#### WHAT YOU ARE ASKED TO DO:
Begin with the line containing "(c, Err unsupported_capability))" and reproduce it and all later lines exactly, through the last line of the records. Add nothing else.

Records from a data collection

Lemma begin_agrees c a v call id out0 start delta :
  sim c a v -> aa_usage a = None -> is_Some (aa_response_id a) ->
  block_of false out0 = mkReadBlock start "" "" false -> signed (grown out0 delta) ->
  (match out0 with
   | AggTool _ call_id name _ => ao_identifier l call_id = Ok tt /\ ao_identifier l name = Ok tt
   | _ => True end) ->
  agree (begin_output call id (grown out0 delta) (str_len delta) a)
    (then_push (delta_kind out0) delta (begin call id (fun n => active_of n out0) start c)) v.
Proof.
  intros Hs Hnone Hid Hb Hsig Hcall.
  destruct (close_active_reads _ _ _ Hs Hnone) as (ws & Hclose & Hws).
  unfold begin, begin_output, st_bind, st_get. rewrite Hclose, (s_calls _ _ _ Hs).
  pose proof (register_agree (ac_set_active None c) a id (limits_same _ _ _ Hs) (s_seen _ _ _ Hs)) as Hreg.
  assert (forall calls, exists v', reader_run v ((ws ++ [block_start (zlen (aa_outputs a)) start]) ++
      [block_delta (zlen (aa_outputs a)) (delta_kind out0).1 (delta_kind out0).2 delta]) = Some v' /\
    sim (mkAnthropicCodec (ac_context c) (ac_limits c) (ac_context_validated c) (ac_terminal c) (ac_response_id c)
           (Some (active_of (ac_next_index c) out0)) ({[id]} ∪ aa_seen_items a) calls (ac_next_index c + 1)
           (ac_usage c))
        (aa_grow (aa_outputs a ++ [grown out0 delta]) ({[id]} ∪ aa_seen_items a) calls (str_len delta) a) v')
    as Hgo.
  { intros calls. eexists. split.
    - apply begin_reads; [apply Hs| | |done|done].
      + by eapply knows_Some; [apply Hs|].
      + eapply knows_None. rewrite <- Hnone. apply Hs.
    - replace (active_of (ac_next_index c) out0) with (active_of (ac_next_index c) (grown out0 delta))
        by (by destruct out0).
      apply sim_begun; [done..|]. by destruct out0. }
  pose proof (s_seen _ _ _ Hs) as Hseen. pose proof (s_calls _ _ _ Hs) as Hcalls. pose proof (s_index _ _ _ Hs) as Hidx.
  destruct call as [call_id|].
  - unfold st_lift, st_ret. destruct (bool_decide (call_id ∈ aa_call_ids a)); cbn [refuse_if guard_err].
    + destruct (aa_register_item a id); [done|done].
    + destruct (aa_register_item a id) as [seen|e]; cbn [result_bind]; [|by rewrite Hreg].
      destruct Hreg as [-> ->]. unfold st_mod, then_push, push_delta, st_bind, st_get, st_ret. fields3.
      rewrite active_index_of. destruct (Hgo ({[call_id]} ∪ aa_call_ids a)) as (v' & Hr & Hsim).
      exists v'. split; [by rewrite Hidx|]. unfold ac_set_active, ac_add_call, ac_register. fields3.
      by rewrite Hseen, Hcalls.
  - unfold st_ret. destruct (aa_register_item a id) as [seen|e]; cbn [result_bind]; [|by rewrite Hreg].
    destruct Hreg as [-> ->]. unfold st_mod, then_push, push_delta, st_bind, st_get, st_ret. fields3.
    rewrite active_index_of. destruct (Hgo (aa_call_ids a)) as (v' & Hr & Hsim).
    exists v'. split; [by rewrite Hidx|]. unfold ac_set_active, ac_register. fields3. by rewrite Hseen, Hcalls.
Qed.

Lemma start_text_begin id c : start_text id c = begin None id (ActiveText id) (text_block "") c.
Proof.
  unfold start_text, begin, st_bind, st_get, st_ret. destruct (close_active c) as [c1 [ws|e]]; [|done].
  by destruct (ac_register_item id c1) as [c2 [n|e]].
Qed.

Lemma start_reasoning_begin id signature c :
  signature_of c id = Some signature -> ao_opaque_payload (ac_limits c) signature = Ok tt ->
  start_reasoning id c = begin None id (ActiveReasoning id) (thinking_block "" "") c.
Proof.
  intros Hs Ho. unfold start_reasoning, begin, st_bind, st_get, st_ret, st_lift. rewrite Hs. cbn [ok_or]. rewrite Ho.
  destruct (close_active c) as [c1 [ws|e]]; [|done]. by destruct (ac_register_item id c1) as [c2 [n|e]].
Qed.

Lemma start_tool_begin id call name c :
  ao_identifier (ac_limits c) call = Ok tt -> ao_identifier (ac_limits c) name = Ok tt ->
  start_tool id call name c = begin (Some call) id (ActiveTool id call name) (tool_block call name (json_object [])) c.
Proof.
  intros Hcall Hname. unfold start_tool, begin, st_bind, st_get, st_ret, st_lift. rewrite Hcall, Hname.
  destruct (close_active c) as [c1 [ws|e]]; [|done]. destruct (refuse_if _); [|done].
  by destruct (ac_register_item id c1) as [c2 [n|e]].
Qed.

(** A delta for the open block. *)
Lemma grow_agrees c a v pre out delta :
  sim c a v -> aa_usage a = None -> is_Some (aa_response_id a) -> aa_outputs a = pre ++ [out] ->
  agree (Ok (aa_grow (replace_last (aa_outputs a) (grown out delta)) (aa_seen_items a) (aa_call_ids a)
               (str_len delta) a))
    (then_push (delta_kind out) delta (c, Ok [])) v.
Proof.
  intros Hs Hnone Hid Hout. destruct (grow_reads _ _ _ _ _ delta Hs Hnone Hid Hout) as [Hr Hsim].
  unfold then_push, push_delta, st_bind, st_get, st_ret. rewrite (s_active _ _ _ Hs), Hnone, Hout, active_at_snoc.
  rewrite active_index_of. eexists. split; [exact Hr|]. by rewrite Hout in Hsim.
Qed.


(** Both sides check that a delta is allowed and fits, then look at the item. *)
Lemma delta_agrees c a v delta k (op : st_res AnthropicCodec GatewayError (list (string * Value)))
  (rest : result GatewayError AnthropicResponseAggregator) :
  sim c a v -> ao_value to_vec l (VString delta) = Ok tt -> ensure_payload_capacity a (str_len delta) = Ok tt ->
  (aa_usage a = None -> is_Some (aa_response_id a) -> agree rest (then_push k delta (op c)) v) ->
  agree (check? aa_require_delta_allowed a; check? ensure_payload_capacity a (str_len delta); rest)
    ((let! c := st_get in
      do! st_lift (ac_require_delta_allowed c);
      do! st_lift (ao_value to_vec (ac_limits c) (VString delta));
      let! wires := op in
      push_delta k.1 k.2 delta wires) c) v.
Proof.
  intros Hs Hval Hcap Hrest. rewrite (allowed_same _ _ _ Hs), Hcap. unfold st_bind, st_get, st_lift.
  destruct (ac_require_delta_allowed c) as [u|e] eqn:Hreq; [|done]. cbn [result_bind].
  destruct (allowed_Ok _ _ _ _ Hs Hreq) as [Hid Hnone]. rewrite (proj1 (s_limits _ _ _ Hs)), Hval.
  specialize (Hrest Hnone Hid). unfold then_push in Hrest. by destruct (op c) as [c1 [ws|e]].
Qed.

(** The last output and the open block. *)
Lemma last_cases c a v :
  sim c a v -> aa_usage a = None ->
  (list.last (aa_outputs a) = None /\ ac_active c = None) \/
  exists pre out, aa_outputs a = pre ++ [out] /\ list.last (aa_outputs a) = Some out /\
    ac_active c = Some (active_of (zlen pre) out).
Proof.
  intros Hs Hnone. pose proof (s_active _ _ _ Hs) as Hact. rewrite Hnone in Hact.
  destruct (list.last (aa_outputs a)) as [out|] eqn:Hlast.
  - pose proof Hlast as Hl. apply last_Some in Hl as [pre Hp]. right. exists pre, out.
    split_and!; [done|done|]. by rewrite Hact, Hp, active_at_snoc.
  - left. split; [done|]. apply last_None in Hlast as Hp. by rewrite Hact, Hp.
Qed.

Lemma agree_text c a v id delta :
  sim c a v -> ao_value to_vec l (VString delta) = Ok tt -> ensure_payload_capacity a (str_len delta) = Ok tt ->
  agree (aa_append_text id delta a) (ac_text_delta to_vec id delta c) v.
Proof.
  intros Hs Hval Hcap. apply (delta_agrees c a v delta ("text_delta", "text")%string (activate_text id)); [done..|].
  intros Hnone Hid.
  pose proof (begin_agrees c a v None id (AggText id "") _ delta Hs Hnone Hid eq_refl I I) as Hbegin.
  cbn [delta_kind grown] in Hbegin. change (fun n => active_of n (AggText id "")) with (ActiveText id) in Hbegin.
  rewrite <- start_text_begin in Hbegin.
  unfold activate_text, st_bind, st_get.
  destruct (last_cases _ _ _ Hs Hnone) as [[Hlast ->]|(pre & out & Hp & Hlast & ->)].
  - by rewrite Hlast.
  - rewrite Hlast. destruct out as [active text| |]; cbn [active_of]; [|done|done].
    case_bool_decide as Heq; [|done]. subst active.
    apply (grow_agrees _ _ _ pre (AggText id text) delta Hs Hnone Hid Hp).
Qed.

Lemma signature_checked : ao_context to_vec l context = Ok tt ->
  forall id signature, at_thinking_signatures (ax_response context) !! id = Some signature ->
  ao_opaque_payload l signature = Ok tt.
Proof.
  unfold ao_context. rewrite !check_Ok, try_fold_unit. intros (_ & _ & _ & _ & _ & _ & H) id signature Hs.
  rewrite list.Forall_forall in H. apply elem_of_btree_iter in Hs. specialize (H _ Hs). cbn [fst snd] in H.
  by apply check_Ok in H as [_ H].
Qed.

Lemma agree_reasoning c a v id delta :
  ao_context to_vec l context = Ok tt ->
  sim c a v -> ao_value to_vec l (VString delta) = Ok tt -> ensure_payload_capacity a (str_len delta) = Ok tt ->
  agree (aa_append_reasoning id delta a) (ac_reasoning_delta to_vec id delta c) v.
Proof.
  intros Hctx Hs Hval Hcap.
  apply (delta_agrees c a v delta ("thinking_delta", "thinking")%string (activate_reasoning id)); [done..|].
  intros Hnone Hid. destruct (s_context _ _ _ Hs) as [Hcc Hca]. rewrite Hca.
  destruct (at_thinking_signatures (ax_response context) !! id) as [signature|] eqn:Hsig; cbn [is_someb negb guard_err result_bind].
  - pose proof (begin_agrees c a v None id (AggReasoning id "") _ delta Hs Hnone Hid eq_refl) as Hbegin.
    cbn [delta_kind grown signed] in Hbegin. specialize (Hbegin (ex_intro _ _ Hsig) I).
    change (fun n => active_of n (AggReasoning id "")) with (ActiveReasoning id) in Hbegin.
    rewrite <- (start_reasoning_begin id signature) in Hbegin.
    2: { unfold signature_of. by rewrite Hcc. }
    2: { rewrite (proj1 (s_limits _ _ _ Hs)). by apply (signature_checked Hctx id). }
    unfold activate_reasoning, st_bind, st_get.
    destruct (last_cases _ _ _ Hs Hnone) as [[Hlast ->]|(pre & out & Hp & Hlast & ->)].
    + by rewrite Hlast.
    + rewrite Hlast. destruct out as [|active text|]; cbn [active_of]; [done| |done].
      case_bool_decide as Heq; [|done]. subst active.
      apply (grow_agrees _ _ _ pre (AggReasoning id text) delta Hs Hnone Hid Hp).
  - unfold activate_reasoning, st_bind, st_get.
    assert (then_push ("thinking_delta", "thinking")%string delta (start_reasoning id c) = (c, Err unsupported_capability))
      as Hstart.
    { unfold start_reasoning, st_bind, st_get, st_lift, signature_of. by rewrite Hcc, Hsig. }
    destruct (last_cases _ _ _ Hs Hnone) as [[Hlast ->]|(pre & out & Hp & Hlast & ->)]; [by rewrite Hstart|].
    destruct out as [|active text|]; cbn [active_of]; [by rewrite Hstart| |by rewrite Hstart].
    case_bool_decide as Heq; [|by rewrite Hstart]. subst active. exfalso.
    pose proof (s_signed _ _ _ Hs) as Hall. rewrite Hp, list.Forall_app, list.Forall_singleton in Hall.
    destruct Hall as [_ [? Hall]]. congruence.
Qed.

#### RESPONSE:
    assert (then_push ("thinking_delta", "thinking")%string delta (start_reasoning id c) = (c, Err unsupported_capability))
      as Hstart.
    { unfold start_reasoning, st_bind, st_get, st_lift, signature_of. by rewrite Hcc, Hsig. }
    destruct (last_cases _ _ _ Hs Hnone) as [[Hlast ->]|(pre & out & Hp & Hlast & ->)]; [by rewrite Hstart|].
    destruct out as [|active text|]; cbn [active_of]; [by rewrite Hstart| |by rewrite Hstart].
    case_bool_decide as Heq; [|by rewrite Hstart]. subst active. exfalso.
    pose proof (s_signed _ _ _ Hs) as Hall. rewrite Hp, list.Forall_app, list.Forall_singleton in Hall.
    destruct Hall as [_ [? Hall]]. congruence.
Qed.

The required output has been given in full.